● PROBLEM DESCRIPTION
From the records below, transcribe only the lines running from the one with "split_bools. rewrite Hgone." through the one with "unfold chosen. simpl.". Keep both of those end lines.

============================================================

(** ** What a purge takes off *)

Definition gone_bytes (gone : Z -> bool) (s : idb) : Z :=
  wsum (fun _ n => when (gone (n_item_image_id n)) (n_bytes n)) (ocr_runs (kids s))
  + wsum (fun k p => when (gone k.2) (p_bytes p)) (pages (kids s))
  + wsum (fun k b => when (gone k.1.2) b) (ground_truth (kids s))
  + wsum (fun k b => when (gone k.1.2) b) (index (kids s))
  + wsum (fun k p => when (gone k.2) (p_bytes p)) (published (kids s))
  + wsum (fun _ a => when (some_is gone (u_item_image_id a)) (u_database_bytes a)) (provider_audits (kids s)).
Definition gone_images (gone : Z -> bool) (s : idb) : Z := wsum (fun i _ => when (gone i) 1) (images s).

(** One table: a row goes with an image of [ws], so it counts for [ws]. *)
Lemma taken_off {K A} `{Countable K} (m : gmap K A) (p : K * A -> bool) (owner : K -> A -> Z) (size : K -> A -> Z) ws w :
  (forall k v, m !! k = Some v -> p (k, v) = true -> owner k v = ws) ->
  wsum (fun k v => when (owner k v =? w) (size k v)) m
  = wsum (fun k v => when (owner k v =? w) (size k v)) (filter (fun kv => p kv = false) m)
    + when (w =? ws) (wsum (fun k v => when (p (k, v)) (size k v)) m).
Proof.
  intros Ho. rewrite (wsum_split p). f_equal. destruct (Z.eqb_spec w ws) as [->|Hw]; simpl.
  - apply wsum_ext. intros k v Hv. destruct (p (k, v)) eqn:E; [|done]. by rewrite (Ho k v Hv E), Z.eqb_refl.
  - apply wsum_zero. intros k v Hv. destruct (p (k, v)) eqn:E; [|done]. rewrite (Ho k v Hv E).
    unfold when. destruct (Z.eqb_spec ws w); congruence.
Qed.

Section taken.
Context (s : idb) (ws : Z) (item : string) (img : Z) (f : gmap (Z * string * Z) file_row) (w : Z).
Hypothesis Hrel : related s.
Hypothesis Htruth : truth_related s.
Abbreviation gone := (target s ws item img).
Abbreviation s' := (set_files f (purge gone s)).

Lemma purged_bytes : stored_bytes s w = stored_bytes s' w + when (w =? ws) (gone_bytes gone s).
Proof using Hrel Htruth.
  pose proof Hrel as []. unfold stored_bytes.
  rewrite (taken_off (ocr_runs (kids s)) (fun kv => gone (n_item_image_id kv.2)) (fun _ n => n_workspace_id n) (fun _ n => n_bytes n) ws).
  2:{ intros k v Hv Hp. specialize (rel_runs0 k v Hv). unfold ok_run in *. split_bools. by eapply target_parent. }
  rewrite (taken_off (pages (kids s)) (fun kv => gone kv.1.2) (fun k _ => k.1) (fun _ p => p_bytes p) ws).
  2:{ intros k v Hv Hp. specialize (rel_pages0 k v Hv). simpl in rel_pages0. by eapply target_parent. }
  rewrite (taken_off (ground_truth (kids s)) (fun kv => gone kv.1.1.2) (fun k _ => k.1.1) (fun _ b => b) ws).
  2:{ intros k v Hv Hp. specialize (Htruth k v Hv). simpl in Htruth. by eapply target_parent. }
  rewrite (taken_off (index (kids s)) (fun kv => gone kv.1.1.2) (fun k _ => k.1.1) (fun _ b => b) ws).
  2:{ intros k v Hv Hp. specialize (rel_index0 k v Hv). unfold ok_indexed in *. split_bools. by eapply target_parent. }
  rewrite (taken_off (published (kids s)) (fun kv => gone kv.1.2) (fun k _ => k.1) (fun _ p => p_bytes p) ws).
  2:{ intros k v Hv Hp. specialize (rel_published0 k v Hv). unfold ok_indexed in *. split_bools. by eapply target_parent. }
  rewrite (taken_off (provider_audits (kids s)) (fun kv => some_is gone (u_item_image_id kv.2)) (fun _ a => u_workspace_id a) (fun _ a => u_database_bytes a) ws).
  2:{ intros k v Hv Hp. specialize (rel_audits0 k v Hv). unfold ok_audit in *. simpl in Hp.
      destruct (u_item_image_id v); [|done]. split_bools. by eapply target_parent. }
  unfold gone_bytes. simpl. unfold when. destruct (w =? ws); lia.
Qed.

Lemma purged_items : stored_items s' w = stored_items s w.
Proof. done. Qed.

Lemma purged_images : stored_images s w = stored_images s' w + when (w =? ws) (gone_images gone s).
Proof.
  unfold stored_images, gone_images.
  apply (taken_off (images s) (fun kv => gone kv.1) (fun _ g => g_workspace_id g) (fun _ _ => 1) ws).
  intros k g Hg. simpl. unfold target. rewrite Hg. intros. by split_bools.
Qed.
End taken.

(** ** The queries measure it *)

Section measuring.
Context (s : idb) (ws : Z).
Hypothesis Hrel : related s.
Hypothesis Htruth : truth_related s.

Lemma and_when (a b : bool) n : (if a && b then n else 0) = when (a && b) n.
Proof. done. Qed.

Lemma image_bytes img g : img <> 0 -> images s !! img = Some g -> g_workspace_id g = ws ->
  GetItemImageDurableDatabaseBytes ws img s = gone_bytes (target s ws (g_item_id g) img) s.
Proof using Hrel Htruth.
  intros Hi Hg Hw.
  assert (Hgone : forall i, target s ws (g_item_id g) img i = (i =? img)).
  { intros i. unfold target, chosen. rewrite (proj2 (Z.eqb_neq img 0) Hi). simpl.
    destruct (Z.eqb_spec i img) as [->|]; [|by destruct (images s !! i); rewrite ?andb_false_r].
    rewrite Hg, Hw, Z.eqb_refl. by rewrite bool_decide_true. }
  assert (Himg : forall w i, image_parent s w i = true -> (w =? ws) && (i =? img) = (i =? img)).
  { intros w i Hp. rewrite <- Hgone. by apply with_image. }
  pose proof Hrel as []. unfold GetItemImageDurableDatabaseBytes, gone_bytes. rewrite !summed_wsum. unfold when.
  parts; apply wsum_ext; intros k v Hv; rewrite ?Hgone; try done.
  - rewrite Himg; [done|]. by apply (rel_pages0 k v).
  - rewrite Himg; [done|]. by apply (Htruth k v).
  - rewrite Himg; [done|]. specialize (rel_index0 k v Hv). unfold ok_indexed in *. by split_bools.
  - rewrite Himg; [done|]. specialize (rel_published0 k v Hv). unfold ok_indexed in *. by split_bools.
  - specialize (rel_audits0 k v Hv). unfold ok_audit in *. destruct (u_item_image_id v) as [i|]; simpl; [|by rewrite andb_false_r].
    split_bools. rewrite Hgone. destruct (Z.eqb_spec i img) as [->|]; [|by rewrite andb_false_r].
    rewrite bool_decide_true by eauto. simpl. specialize (Himg _ _ ltac:(eassumption)). rewrite Z.eqb_refl in Himg. by rewrite Himg.
Qed.

Lemma item_bytes item t : items s !! item = Some t -> t_workspace_id t = ws ->
  GetItemDurableDatabaseBytes ws item s = manifest_bytes t + gone_bytes (target s ws item 0) s.
Proof using Hrel Htruth.
  intros Ht Hw.
  assert (Hof : forall w i, image_parent s w i = true -> (w =? ws) && of_item s item i = target s ws item 0 i).
  { intros w i Hp. apply image_parent_true in Hp as (g & Hg & <-). unfold of_item, image_of, target. rewrite Hg.
    unfold chosen. simpl. by rewrite !andb_true_r. }
  pose proof Hrel as []. unfold GetItemDurableDatabaseBytes, gone_bytes. rewrite !summed_wsum. unfold when.
  assert (Hm : wsum (fun k t => if (t_workspace_id t =? ws) && bool_decide (k = item) then manifest_bytes t else 0) (items s) = manifest_bytes t).
  { rewrite (wsum_delete _ _ item t Ht), Hw, Z.eqb_refl, bool_decide_true by done. simpl. rewrite wsum_zero; [lia|].
    intros k v Hv. apply lookup_delete_Some in Hv as [Hne _]. by rewrite bool_decide_false, andb_false_r. }
  rewrite Hm. rewrite <- !Z.add_assoc. f_equal.
  parts; apply wsum_ext; intros k v Hv.
  - specialize (rel_runs0 k v Hv). unfold ok_run in rel_runs0. split_bools.
    match goal with H : image_parent _ _ _ = true |- _ => apply image_parent_true in H as (g & Hg & Hgw) end.
    unfold target, chosen. rewrite Hg. simpl. rewrite andb_true_r.
    case_bool_decide as E; [|by rewrite andb_false_r]. subst item. rewrite Ht. simpl. rewrite Hw, Z.eqb_refl.
    pose proof (rel_images0 _ _ Hg) as Hok. apply item_parent_true in Hok as (t' & Ht' & Hw').
    assert (g_workspace_id g = ws) as -> by congruence. by rewrite Z.eqb_refl.
  - rewrite Hof; [done|]. by apply (rel_pages0 k v).
  - rewrite Hof; [done|]. by apply (Htruth k v).
  - rewrite Hof; [done|]. specialize (rel_index0 k v Hv). unfold ok_indexed in *. by split_bools.
  - rewrite Hof; [done|]. specialize (rel_published0 k v Hv). unfold ok_indexed in *. by split_bools.
  - specialize (rel_audits0 k v Hv). unfold ok_audit in *. destruct (u_item_image_id v) as [i|]; simpl; [|by rewrite andb_false_r].
    split_bools. by rewrite Hof.
Qed.
End measuring.
End ItemMeasure.

(** * Items: the invariant of the tables

    [near ex ws d s]: the tables are sound but for the batch [ex] and the usage row of the workspace [ws], which
    counts [d] more than what is stored.  A transaction starts and ends with nothing owed
    ([sound]); in between a row is inserted or deleted before its amount is booked. *)

Module ItemSound.
Import GoStr Json JobInvariant Quota QuotaStore QuotaOps QuotaFacts QuotaInvariant ItemDb ItemGraph ItemOps ItemAudit ItemPurge ItemRemove ItemMeasure UploadBatches.
#[local] Open Scope Z_scope.

(** ** Files and batches as state machines *)

Definition leased (f : file_row) : Prop :=
  (exists o, f_locked_by f = Some o /\ TrimSpace o = o /\ o <> ""%string) /\ is_Some (f_lease_until f).
Record file_sound (f : file_row) : Prop := {
  fs_lease : if decide (f_status f = FProcessing) then leased f else f_locked_by f = None /\ f_lease_until f = None;
  fs_attempts : 0 <= f_attempt_count f <= f_max_attempts f;
  fs_started : f_status f = FPending \/ f_status f = FCanceled \/ 0 < f_attempt_count f;
  fs_provisional : f_status f <> FCompleted -> f_item_image_id f = None;
  fs_result : is_Some (f_transcription_job_id f) -> is_Some (f_item_image_id f);
}.

Definition all_files (s : idb) (k : Z * string) (P : file_row -> Prop) : Prop :=
  forall q f, files s !! (k, q) = Some f -> P f.
Definition batch_sound (s : idb) (k : Z * string) (b : batch_row) : Prop :=
  match b_status b with
  | InProgress => all_files s k (fun f => f_status f <> FCanceled) /\ exists q f, files s !! (k, q) = Some f /\ f_status f <> FCompleted
  | BCompleted => all_files s k (fun f => f_status f = FCompleted) /\ b_context_id b = None
  | BCanceled => all_files s k (fun f => f_status f = FCompleted \/ f_status f = FCanceled) /\ b_context_id b = None
  end.

(** ** The invariant *)

Definition owes (ws : Z) (d : StorageQuotaRequest) (w : Z) : StorageQuotaRequest := if w =? ws then d else no_request.

Record near (ex : option (Z * string)) (ws : Z) (d : StorageQuotaRequest) (s : idb) : Prop := {
  n_related : related s;
  n_truth : truth_related s;
  n_names : forall id t, items s !! id = Some t -> TrimSpace id = id /\ id <> ""%string;
  n_workspaces : 0 ∉ tenants s;
  n_accounts : forall w u, a_usages (acc s) !! w = Some u -> w = 0 \/ w ∈ tenants s;
  n_ids : forall i g, images s !! i = Some g -> 0 < i < next_image_id s;
  n_next : 0 < next_image_id s;
  n_sequences : forall i j g h, images s !! i = Some g -> images s !! j = Some h ->
    g_item_id g = g_item_id h -> g_sequence g = g_sequence h -> i = j;
  n_quota : consistent (qview s);
  n_queue : queue_inv (jview s);
  n_files : forall k f, files s !! k = Some f -> file_sound f;
  n_batches : forall k b, batches s !! k = Some b -> ex <> Some k -> batch_sound s k b;
  n_batch_names : forall k b, batches s !! k = Some b -> TrimSpace k.2 = k.2;
  n_one_batch : forall k k' b b', batches s !! k = Some b -> batches s !! k' = Some b' -> b_item_id b = b_item_id b' -> k = k';
  n_counted : forall w u, w <> 0 -> a_usages (acc s) !! w = Some u ->
    with_Bytes 0 (used u) = amount_add (stored s w) (owes ws d w);
}.

Definition sound (s : idb) : Prop := near None 0 no_request s.

Lemma near_sound ws s : near None ws no_request s <-> sound s.
Proof.
  assert (He : forall w w', owes w no_request w' = no_request) by (intros; unfold owes; by destruct (_ =? _)).
  split; intros []; split; try done; intros w u Hw Hu; rewrite (n_counted0 w u Hw Hu), !He; done.
Qed.

(** A transaction that is in the middle of changing a batch. *)
Lemma near_open ex ws d s : near None ws d s -> near ex ws d s.
Proof. intros []. split; try done. intros k b Hb _. by apply n_batches0. Qed.
Lemma near_close k ws d s : near (Some k) ws d s -> (forall b, batches s !! k = Some b -> batch_sound s k b) -> near None ws d s.
Proof.
  intros [] Hk. split; try done. intros k' b Hb _. destruct (decide (k' = k)) as [->|]; [by apply Hk|].
  apply n_batches0; congruence.
Qed.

============================================================

● EXERCISE ANSWER
    split_bools. rewrite Hgone. destruct (Z.eqb_spec i img) as [->|]; [|by rewrite andb_false_r].
    rewrite bool_decide_true by eauto. simpl. specialize (Himg _ _ ltac:(eassumption)). rewrite Z.eqb_refl in Himg. by rewrite Himg.
Qed.

Lemma item_bytes item t : items s !! item = Some t -> t_workspace_id t = ws ->
  GetItemDurableDatabaseBytes ws item s = manifest_bytes t + gone_bytes (target s ws item 0) s.
Proof using Hrel Htruth.
  intros Ht Hw.
  assert (Hof : forall w i, image_parent s w i = true -> (w =? ws) && of_item s item i = target s ws item 0 i).
  { intros w i Hp. apply image_parent_true in Hp as (g & Hg & <-). unfold of_item, image_of, target. rewrite Hg.
    unfold chosen. simpl. by rewrite !andb_true_r. }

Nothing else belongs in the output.